- **DATA FOR THE TASK**
(** C3.  On a valid request and a successful reply: the body
    [{"choices": [{"text": "hi"}]}] gives the [response] field ["hi"];
    the body [{"choices": [{"message": {"content": "hi"}}]}] gives
    ["hi"] too; a truthy [choices[0].text] is the [response] whatever
    [choices[0].message] holds; and [message.content] is read only when
    [text] is missing or falsy. *)
Theorem C3_text_then_message_content (env : string -> option string)
    (rs : string -> string) (rf : float -> string) (up : post_call -> post_result)
    (d : list (string * pyval)) (prompt : pyval) :
  valid_request d prompt ->
  (forall body,
      body = PDict [("choices", PList [PDict [("text", PStr "hi")]])] ->
      successful_reply (up (upstream_call env d prompt)) body ->
      fst (refact_chat env rs rf up (PDict d)) =
        Returned (success_body prompt (PStr "hi") body) 200) /\
  (forall body,
      body = PDict [("choices", PList [PDict [("message", PDict [("content", PStr "hi")])]])] ->
      successful_reply (up (upstream_call env d prompt)) body ->
      fst (refact_chat env rs rf up (PDict d)) =
        Returned (success_body prompt (PStr "hi") body) 200) /\
  (forall b c rest t,
      successful_reply (up (upstream_call env d prompt)) (PDict b) ->
      dict_get "choices" b = Some (PList (PDict c :: rest)) ->
      dict_get "text" c = Some t ->
      truthy t = true ->
      fst (refact_chat env rs rf up (PDict d)) =
        Returned (success_body prompt t (PDict b)) 200) /\
  (forall b c rest m,
      successful_reply (up (upstream_call env d prompt)) (PDict b) ->
      dict_get "choices" b = Some (PList (PDict c :: rest)) ->
      truthy (get_or c "text" PNone) = false ->
      dict_get "message" c = Some (PDict m) ->
      fst (refact_chat env rs rf up (PDict d)) =
        Returned (success_body prompt (get_or m "content" PNone) (PDict b)) 200).
Proof.
  intros Hv.
  assert (Htext : forall b c rest t,
      successful_reply (up (upstream_call env d prompt)) (PDict b) ->
      dict_get "choices" b = Some (PList (PDict c :: rest)) ->
      dict_get "text" c = Some t ->
      truthy t = true ->
      fst (refact_chat env rs rf up (PDict d)) =
        Returned (success_body prompt t (PDict b)) 200).
  { intros b c rest t Hr Hc Ht Htr.
    rewrite (refact_chat_reply env rs rf up d prompt (PDict b) Hv Hr).
    rewrite (completion_of_text rs rf b c rest t Hc Ht Htr). reflexivity. }
  assert (Hmsg : forall b c rest m,
      successful_reply (up (upstream_call env d prompt)) (PDict b) ->
      dict_get "choices" b = Some (PList (PDict c :: rest)) ->
      truthy (get_or c "text" PNone) = false ->
      dict_get "message" c = Some (PDict m) ->
      fst (refact_chat env rs rf up (PDict d)) =
        Returned (success_body prompt (get_or m "content" PNone) (PDict b)) 200).
  { intros b c rest m Hr Hc Ht Hm.
    rewrite (refact_chat_reply env rs rf up d prompt (PDict b) Hv Hr).
    rewrite (completion_of_message rs rf b c m rest Hc Ht Hm). reflexivity. }
  repeat split.
  - intros body -> Hr.
    apply (Htext _ [("text", PStr "hi")] [] (PStr "hi") Hr); reflexivity.
  - intros body -> Hr.
    apply (Hmsg _ [("message", PDict [("content", PStr "hi")])] []
             [("content", PStr "hi")] Hr); reflexivity.
  - exact Htext.
  - exact Hmsg.
Qed.

Lemma C3_text_then_message_content_witness :
  valid_request [("prompt", PStr "hello")] (PStr "hello") /\
  fst (refact_chat no_environ quote_repr sample_repr_float
         (replies (mkResponse 200 "" (inl sample_body_text_and_message)))
         (PDict [("prompt", PStr "hello")])) =
    Returned (success_body (PStr "hello") (PStr "first") sample_body_text_and_message) 200.
Proof.
  assert (Hv : valid_request [("prompt", PStr "hello")] (PStr "hello"))
    by (split; reflexivity).
  split; [exact Hv |].
  refine (proj1 (proj2 (proj2
            (C3_text_then_message_content no_environ quote_repr sample_repr_float
               (replies (mkResponse 200 "" (inl sample_body_text_and_message)))
               [("prompt", PStr "hello")] (PStr "hello") Hv)))
          _ [("text", PStr "first"); ("message", PDict [("content", PStr "second")])]
          [] (PStr "first") _ _ _ _).
  - eexists. split; [reflexivity |]. split; reflexivity.
  - reflexivity.
  - reflexivity.
  - reflexivity.
Defined.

- **WORK TASK**
All the entries must be retyped exactly.

- **RESPONSE AREA**
(** C3.  On a valid request and a successful reply: the body
    [{"choices": [{"text": "hi"}]}] gives the [response] field ["hi"];
    the body [{"choices": [{"message": {"content": "hi"}}]}] gives
    ["hi"] too; a truthy [choices[0].text] is the [response] whatever
    [choices[0].message] holds; and [message.content] is read only when
    [text] is missing or falsy. *)
Theorem C3_text_then_message_content (env : string -> option string)
    (rs : string -> string) (rf : float -> string) (up : post_call -> post_result)
    (d : list (string * pyval)) (prompt : pyval) :
  valid_request d prompt ->
  (forall body,
      body = PDict [("choices", PList [PDict [("text", PStr "hi")]])] ->
      successful_reply (up (upstream_call env d prompt)) body ->
      fst (refact_chat env rs rf up (PDict d)) =
        Returned (success_body prompt (PStr "hi") body) 200) /\
  (forall body,
      body = PDict [("choices", PList [PDict [("message", PDict [("content", PStr "hi")])]])] ->
      successful_reply (up (upstream_call env d prompt)) body ->
      fst (refact_chat env rs rf up (PDict d)) =
        Returned (success_body prompt (PStr "hi") body) 200) /\
  (forall b c rest t,
      successful_reply (up (upstream_call env d prompt)) (PDict b) ->
      dict_get "choices" b = Some (PList (PDict c :: rest)) ->
      dict_get "text" c = Some t ->
      truthy t = true ->
      fst (refact_chat env rs rf up (PDict d)) =
        Returned (success_body prompt t (PDict b)) 200) /\
  (forall b c rest m,
      successful_reply (up (upstream_call env d prompt)) (PDict b) ->
      dict_get "choices" b = Some (PList (PDict c :: rest)) ->
      truthy (get_or c "text" PNone) = false ->
      dict_get "message" c = Some (PDict m) ->
      fst (refact_chat env rs rf up (PDict d)) =
        Returned (success_body prompt (get_or m "content" PNone) (PDict b)) 200).
Proof.
  intros Hv.
  assert (Htext : forall b c rest t,
      successful_reply (up (upstream_call env d prompt)) (PDict b) ->
      dict_get "choices" b = Some (PList (PDict c :: rest)) ->
      dict_get "text" c = Some t ->
      truthy t = true ->
      fst (refact_chat env rs rf up (PDict d)) =
        Returned (success_body prompt t (PDict b)) 200).
  { intros b c rest t Hr Hc Ht Htr.
    rewrite (refact_chat_reply env rs rf up d prompt (PDict b) Hv Hr).
    rewrite (completion_of_text rs rf b c rest t Hc Ht Htr). reflexivity. }
  assert (Hmsg : forall b c rest m,
      successful_reply (up (upstream_call env d prompt)) (PDict b) ->
      dict_get "choices" b = Some (PList (PDict c :: rest)) ->
      truthy (get_or c "text" PNone) = false ->
      dict_get "message" c = Some (PDict m) ->
      fst (refact_chat env rs rf up (PDict d)) =
        Returned (success_body prompt (get_or m "content" PNone) (PDict b)) 200).
  { intros b c rest m Hr Hc Ht Hm.
    rewrite (refact_chat_reply env rs rf up d prompt (PDict b) Hv Hr).
    rewrite (completion_of_message rs rf b c m rest Hc Ht Hm). reflexivity. }
  repeat split.
  - intros body -> Hr.
    apply (Htext _ [("text", PStr "hi")] [] (PStr "hi") Hr); reflexivity.
  - intros body -> Hr.
    apply (Hmsg _ [("message", PDict [("content", PStr "hi")])] []
             [("content", PStr "hi")] Hr); reflexivity.
  - exact Htext.
  - exact Hmsg.
Qed.

Lemma C3_text_then_message_content_witness :
  valid_request [("prompt", PStr "hello")] (PStr "hello") /\
  fst (refact_chat no_environ quote_repr sample_repr_float
         (replies (mkResponse 200 "" (inl sample_body_text_and_message)))
         (PDict [("prompt", PStr "hello")])) =
    Returned (success_body (PStr "hello") (PStr "first") sample_body_text_and_message) 200.
Proof.
  assert (Hv : valid_request [("prompt", PStr "hello")] (PStr "hello"))
    by (split; reflexivity).
  split; [exact Hv |].
  refine (proj1 (proj2 (proj2
            (C3_text_then_message_content no_environ quote_repr sample_repr_float
               (replies (mkResponse 200 "" (inl sample_body_text_and_message)))
               [("prompt", PStr "hello")] (PStr "hello") Hv)))
          _ [("text", PStr "first"); ("message", PDict [("content", PStr "second")])]
          [] (PStr "first") _ _ _ _).
  - eexists. split; [reflexivity |]. split; reflexivity.
  - reflexivity.
  - reflexivity.
  - reflexivity.
Defined.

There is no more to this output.